SOURCE MATERIAL |
--------

(** ** Vocabulary of the properties *)

(** The record that maps every topic of [topics] to [False]. *)
Definition all_false (topics : list string) : gmap string json :=
  gset_to_gmap (JBool false) (list_to_set topics).

(** The part of a record that concerns [topics]. *)
Definition restrict (topics : list string) (R : gmap string json) : gmap string json :=
  filter (λ kv, kv.1 ∈ topics) R.

(** A record of the data model: every flag is a Boolean. *)
Definition boolean_flags (progress : gmap string json) : Prop :=
  ∀ k v, progress !! k = Some v → ∃ b, v = JBool b.

(** The number of flags of a record that are true. *)
Definition completed_count (progress : gmap string json) : nat :=
  length (filter (λ v, truthy v = true) (dict_values progress)).

(** [percent_of_counts] agrees with the integer quotient for every total
    from 1 to [n] and every count up to the total. *)
Definition percent_table_ok (n : nat) : bool :=
  forallb (λ t,
    forallb (λ c,
      match percent_of_counts (Z.of_nat c) (Z.of_nat t) with
      | Ok p => p =? 100 * Z.of_nat c / Z.of_nat t
      | Raise _ => false
      end) (seq 0 (S t))) (seq 1 n).

(** The three instruction templates, and the one a pair of mode flags
    selects. *)
Definition EXPLAIN_INSTRUCTION : string :=
  "Explain the C programming concept clearly with code examples.".
Definition QUIZ_INSTRUCTION : string :=
  "Create a multiple choice quiz (3-4 options) with correct answer for:".
Definition EXAMPLE_INSTRUCTION : string :=
  "Give a real-world example with code and explanation for:".

Definition instruction_of (quiz example : bool) : string :=
  if quiz then QUIZ_INSTRUCTION
  else if example then EXAMPLE_INSTRUCTION
  else EXPLAIN_INSTRUCTION.

(** The chat request whose user message is [instruction], a space and
    [concept]. *)
Definition chat_request (w : world) (instruction concept : string) : request :=
  mkRequest API_URL (HEADERS w)
    (JObj (<["model" := JStr MODEL]>
      (<["messages" := JArr [
           JObj (<["role" := JStr "system"]>
                   (<["content" := JStr "You are a helpful C programming tutor."]> ∅));
           JObj (<["role" := JStr "user"]>
                   (<["content" := JStr (instruction +:+ " " +:+ concept)]> ∅))
         ]]> ∅))).

(** What is made of a response, whatever the mode of the request was. *)
Definition reading (res : response) : result json :=
  if status_code res =? 200 then
    body ← res_json res;
    choices ← subscript body "choices";
    choice ← subscript_int choices 0;
    message ← subscript choice "message";
    subscript message "content"
  else Ok (JStr ("❌ Error " +:+ py_str (status_code res) +:+ ": " +:+ text res)).

(** Sending [req] and reading the answer. *)
Definition exchange (req : request) : M json := λ w,
  (match network w (outbox w) req with
   | Some res => reading res
   | None => Raise RequestException
   end,
   set_outbox (outbox w ++ [req]) w).

(** Whether the record marks [c] completed, as [if progress[c]] sees it. *)
Definition flag_set (progress : gmap string json) (c : string) : bool :=
  match progress !! c with
  | Some v => truthy v
  | None => false
  end.

(** The topics of [topics] that are not marked completed, in order. *)
Definition remaining (progress : gmap string json) (topics : list string) : list string :=
  filter (λ c, flag_set progress c = false) topics.

(** What [next] does when it moves on: select [target] and ask for its
    explanation. *)
Definition advance_to (target : string) : M unit :=
  assign_selected_concept target;;
  e ← get_explanation target false false;
  assign_explanation e;;
  st_rerun.

(** A session entry that holds no generated text: absent, or [None]. *)
Definition holds_no_text (entry : option json) : Prop :=
  entry = None ∨ entry = Some JNull.

(** The session after a complete clearing. *)
Definition cleared (s : session_state) : Prop :=
  selected_concept s = None
  ∧ holds_no_text (explanation s) ∧ holds_no_text (quiz s) ∧ holds_no_text (example s).

(** ** Sample worlds *)

(** A service that answers every request with a completion. *)
Definition completion (content : string) : response :=
  mkResponse 200 ""
    (Some (JObj (<["choices" := JArr [
       JObj (<["message" := JObj (<["content" := JStr content]> ∅)]> ∅)]]> ∅))).

Definition answering (content : string) : list request → request → option response :=
  λ _ _, Some (completion content).

(** A service that refuses every request. *)
Definition refusing (code : Z) (body : string) : list request → request → option response :=
  λ _ _, Some (mkResponse code body None).

(** The files after the first start of the script: the user directory and
    nothing else. *)
Definition fresh_files : gmap string filedata := <[USER_DIR := Directory]> ∅.

(** A learner in the middle of topic [concept], with explanation, quiz and
    example on screen, and [stored] on disk for [user]. *)
Definition studying (user concept : string) (stored : option (gmap string json))
    (net : list request → request → option response) : world :=
  mkWorld ∅
    (match stored with
     | Some d => <[get_user_file user := JsonText (JObj d)]> fresh_files
     | None => fresh_files
     end)
    (mkSession (Some concept) (Some (JStr "old explanation"))
       (Some (JStr "old quiz")) (Some (JStr "old example")))
    [] net.

(** A learner who has not selected anything yet. *)
Definition idle (user : string) (stored : option (gmap string json))
    (net : list request → request → option response) : world :=
  mkWorld ∅
    (match stored with
     | Some d => <[get_user_file user := JsonText (JObj d)]> fresh_files
     | None => fresh_files
     end)
    (mkSession None None None None)
    [] net.

(** The widgets of a run in domain [d] with one button pressed. *)
Definition click_regenerate (d : string) : widgets :=
  mkWidgets d false 0 false true false false false false.
Definition click_mark_done (d : string) : widgets :=
  mkWidgets d false 0 false false true false false false.
Definition click_next (d : string) : widgets :=
  mkWidgets d false 0 false false false true false false.

(** Fifty topics named by their number, and the record over them in which
    the first [k] are completed. *)
Definition FIFTY : list string := (λ i, py_str (Z.of_nat i)) <$> seq 0 50.

Definition first_done (k : nat) (topics : list string) : gmap string json :=
  foldl (λ m t, <[t := JBool true]> m) (all_false topics) (take k topics).

(** The topics of the domain [Reverse Engineering]. *)
Definition REVERSING : list string := [
  "Buffer Overflow and Stack Smashing";
  "Format String Vulnerabilities";
  "Binary Exploitation with GDB";
  "Shellcode Basics"
].

(** ** Vocabulary of the further properties *)

(** A value [sum] can add to an integer. *)
Definition summable (v : json) : bool :=
  match v with
  | JBool _ | JInt _ => true
  | _ => false
  end.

--------

Where the listing above has a line with "Definition advance_to (target", start there, and output every line exactly through the line with "Definition fresh_files : gmap", which is also included.

SOLUTION TO THE EXERCISE |
Definition advance_to (target : string) : M unit :=
  assign_selected_concept target;;
  e ← get_explanation target false false;
  assign_explanation e;;
  st_rerun.

(** A session entry that holds no generated text: absent, or [None]. *)
Definition holds_no_text (entry : option json) : Prop :=
  entry = None ∨ entry = Some JNull.

(** The session after a complete clearing. *)
Definition cleared (s : session_state) : Prop :=
  selected_concept s = None
  ∧ holds_no_text (explanation s) ∧ holds_no_text (quiz s) ∧ holds_no_text (example s).

(** ** Sample worlds *)

(** A service that answers every request with a completion. *)
Definition completion (content : string) : response :=
  mkResponse 200 ""
    (Some (JObj (<["choices" := JArr [
       JObj (<["message" := JObj (<["content" := JStr content]> ∅)]> ∅)]]> ∅))).

Definition answering (content : string) : list request → request → option response :=
  λ _ _, Some (completion content).

(** A service that refuses every request. *)
Definition refusing (code : Z) (body : string) : list request → request → option response :=
  λ _ _, Some (mkResponse code body None).

(** The files after the first start of the script: the user directory and
    nothing else. *)
Definition fresh_files : gmap string filedata := <[USER_DIR := Directory]> ∅.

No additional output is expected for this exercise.